Fill in the paper before you start purchasing plants. If necessary, you can move the plants later that don't work, but it helps to do it right the first time.
A Garden That Blooms All Summer
If you'd like to have flowers that bloom all season without using annual flowers, this can be a challenge. It is do-able. Don't start buying plants and plopping them in the garden without some thought first.
Tulips and daffodils bloom early as do most spring bulbs. Many of the wildflowers bloom in the early spring. Bleeding Hearts are an early bloomer.
Next, irises will bloom. Soon, Asiatic lilies follow. Different Asiatics are available that bloom at different times. The patio varieties bloom a little earlier than the others, so think about including those.
In midsummer, there is a wide variety to choose from. Daylilies, coneflowers, rudbeckia, Shasta daisies, oriental lilies, and the list goes on. Late-blooming daylilies and mums bloom in the fall. If you've kept your flowers deadheaded after they bloom, some of these will still be blooming in the fall.

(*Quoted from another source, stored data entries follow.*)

Lemma unlink_steps w L fd l1 h l2 :
  rep w L -> L fd = l1 ++ h :: l2 ->
  exists nt a N1 N2, nodes w !! Node h = Some nt /\ prev_ nt = Some a /\
    (forall Q : unit -> world -> Prop, Q tt (with_nodes w N1) -> wp (modify a (set_next (next_ nt))) Q w) /\
    N1 !! Node h = Some nt /\
    (forall Q : unit -> world -> Prop, Q tt (with_nodes w N2) ->
      wp (if_some (next_ nt) (fun p => modify p (set_prev (prev_ nt)))) Q (with_nodes w N1)) /\
    N2 !! Node h = Some nt /\ same_data (nodes w) N2 /\
    (forall N', (forall x, x <> Node h -> N' !! x = N2 !! x) ->
      (forall n, N' !! Node h = Some n -> prev_ n = None /\ next_ n = None) ->
      rep (with_nodes w N') (<[fd := l1 ++ l2]> L)).
Proof.
  intros Hr El. assert (h ∈ L fd) as Hin by (rewrite El; apply elem_of_app; right; left).
  pose proof (rep_range _ _ _ _ Hr Hin) as Hfd. pose proof (rep_nodup _ _ Hr fd) as Hnd.
  pose proof (rep_seg _ _ Hr fd Hfd) as Hseg. pose proof (chain_nodup fd _ Hnd) as Hnc. rewrite El in Hseg, Hnc, Hnd.
  destruct (chain_last fd l1) as (k & a & Ek). destruct (chain_split fd l1 h l2 k a Ek) as [E1 E2].
  rewrite E1 in Hseg, Hnc.
  destruct (dseg_in _ _ _ _ (Node h) Hseg) as [nt Hnt]; [apply elem_of_app; right; right; left|].
  destruct (dseg_in _ _ _ _ a Hseg) as [na Hna]; [apply elem_of_app; right; left|].
  destruct (dseg_mid _ _ _ _ _ _ _ _ Hseg Hnt) as [Hp Hnx].
  assert (a <> Node h) as Hah.
  { intros ->. apply NoDup_app in Hnc as (_ & _ & Hnc). apply NoDup_cons in Hnc as [Hnc _]. apply Hnc. left. }
  set (N1 := <[a := set_next (next_ nt) na]> (nodes w)).
  assert (same_data (nodes w) N1) as D1 by by apply (same_data_insert _ _ na).
  assert (N1 !! Node h = Some nt) as Ht1 by (unfold N1; by rewrite lookup_insert_ne).
  assert (forall b, next_ nt = Some b -> b ∈ Node <$> l2 /\ b <> a /\ b <> Node h) as Hb.
  { rewrite Hnx. intros b Eb. assert (b ∈ Node <$> l2) as Hbl by (destruct l2; [done|]; injection Eb as <-; left).
    apply NoDup_app in Hnc as (_ & _ & [Hn1 [Hn2 _]%NoDup_cons]%NoDup_cons).
    split; [done|]. split; intros ->; [apply Hn1; by right|by apply Hn2]. }
  assert (exists N2, (forall Q : unit -> world -> Prop, Q tt (with_nodes w N2) ->
      wp (if_some (next_ nt) (fun p => modify p (set_prev (prev_ nt)))) Q (with_nodes w N1)) /\
    N2 !! Node h = Some nt /\ same_data N1 N2 /\ N2 !! a = N1 !! a /\
    (forall b nb, next_ nt = Some b -> nodes w !! b = Some nb -> N2 !! b = Some (set_prev (Some a) nb)) /\
    (forall x, Some x <> next_ nt -> N2 !! x = N1 !! x)) as (N2 & Hwp2 & Ht2 & D2 & Ha2 & Hb2 & Hx2).
  { destruct (next_ nt) as [b|] eqn:Eb; [|by exists N1].
    destruct (Hb b eq_refl) as (Hbl & Hba & Hbh).
    destruct (dseg_in _ _ _ _ b Hseg) as [nb Hnb]; [apply elem_of_app; right; by do 2 right|].
    assert (N1 !! b = Some nb) as Hb1 by (unfold N1; by rewrite lookup_insert_ne).
    exists (<[b := set_prev (Some a) nb]> N1). split_and!.
    - intros Q HQ. cbn [if_some]. apply (wp_modify _ _ nb); [done|]. by rewrite Hp.
    - by rewrite lookup_insert_ne.
    - by apply (same_data_insert _ _ nb).
    - by rewrite lookup_insert_ne.
    - intros b' nb' [= <-] Hnb'. rewrite Hnb in Hnb'. injection Hnb' as <-. apply lookup_insert_eq.
    - intros x Hx. rewrite lookup_insert_ne; [done|]. by intros ->. }
  exists nt, a, N1, N2. split_and!; try done.
  { intros Q HQ. by apply (wp_modify _ _ na). }
  { by eapply same_data_trans. }
  intros N' Hx' Ht'. assert (a ∈ chain fd (L fd)) as Hac by (rewrite El, E1; apply elem_of_app; right; left).
  apply (rep_update w L N' fd (l1 ++ l2) [h]); try done.
  - intros h' ->%list_elem_of_singleton fd' Hne Hh'. by apply Hne, (rep_disjoint _ _ Hr _ _ h).
  - intros x Hxc Hxh. assert (x <> Node h) as Hxn by (apply Hxh; left). rewrite Hx' by done.
    rewrite Hx2; [unfold N1; rewrite lookup_insert_ne; [done|by intros ->]|].
    intros E. symmetry in E. destruct (Hb x E) as (Hbl & _ & _). apply Hxc. rewrite El, E1.
    apply elem_of_app. right. by do 2 right.
  - rewrite E2. apply (dseg_unlink (nodes w) N' None _ k a (Node h) (Node <$> l2) nt); try done. split_and!.
    + intros na' Hna'. rewrite Hna in Hna'. injection Hna' as <-. rewrite Hx', Ha2 by done. apply lookup_insert_eq.
    + intros b nb Eb Hnb. destruct (Hb b Eb) as (_ & _ & Hbh). rewrite Hx' by done. by apply Hb2.
    + intros x Hxa Hxh Hxb. rewrite Hx', Hx2 by done. unfold N1. by rewrite lookup_insert_ne.
  - apply NoDup_app in Hnd as (Hn1 & Hn2 & [_ Hn3]%NoDup_cons). apply NoDup_app. split_and!; try done.
    intros x Hx1 Hxl. apply (Hn2 x Hx1). by right.
  - intros h' Hh'. right. rewrite El. apply elem_of_app in Hh' as [|]; apply elem_of_app; [by left|right; by right].
  - intros h' n Hh' Hnl. assert (h' = h) as ->; [|apply Ht'].
    destruct Hh' as [->%list_elem_of_singleton|Hh']; [done|]. rewrite El, elem_of_app, elem_of_cons in Hh'.
    rewrite elem_of_app in Hnl. naive_solver.
  - intros fd' n Hn. rewrite Hx' in Hn by done.
    apply (heads_stay (nodes w) N2 (same_data_trans _ _ _ D1 D2) (rep_heads _ _ Hr) fd' n Hn).
Qed.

Choose Plants by Heigth and Width
If your bed can be seen on all four sides, you'll need to plant the taller plants in the middle. If they are going to grow against a fence or building, plant the tall ones in the back. Next, use the mid-size plants and then plant the small plants in the front.
Choosing by Plant Color
Would you prefer pastels or brightly colored flowers? Look at a color wheel and choose the opposite color on the wheel—an example is purple and gold. This can make a real statement.
One of my neighbors used these two colors in sweeping gardens across her yard, and we admired them every time we walked by.
White always looks nice with any bright color. A soft white would go well with pastel colors. Think about plants that have colorful leaves. I've purchased some coral bells with purple leaves this year, and they make a nice splash of color before and after other flowers bloom.
You may want to have a theme garden. A family garden is a nice idea. Just choose plants with the names of your family members. Many varieties of flowers have the names of people. An example is the Becky Daisy that is a tall variety of Shasta daisy that spreads well. Daylilies are available that are named with people's names.
A memorial garden is a nice way to remember someone special that has passed away. Plant all of the flowers the person loved or reminds you of them.
If you like to visit garden centers, stop at one on each vacation and bring back a plant to remember the good times you had.
Plant a garden in your favorite team's colors. These always look nice.
How to Plant a Perennial Garden
Using Raised Beds
By mounding up the dirt, you can raise the height of your garden. This has advantages. From the street, your garden will look beautiful because it will raise it to a higher level which will show it off more. A raised bed doesn't need as much bending to care for, and you can use soil that is richer than that available in your area.
Of course, a raised bed isn't necessary, and it does take more work to create—the choice is yours.
You'll enjoy your perennial flower bed for years to come. Because it has been carefully planned, it will look beautiful. Even if you are a beginner, the garden will add to your lawn, and the birds and butterflies will enjoy it too.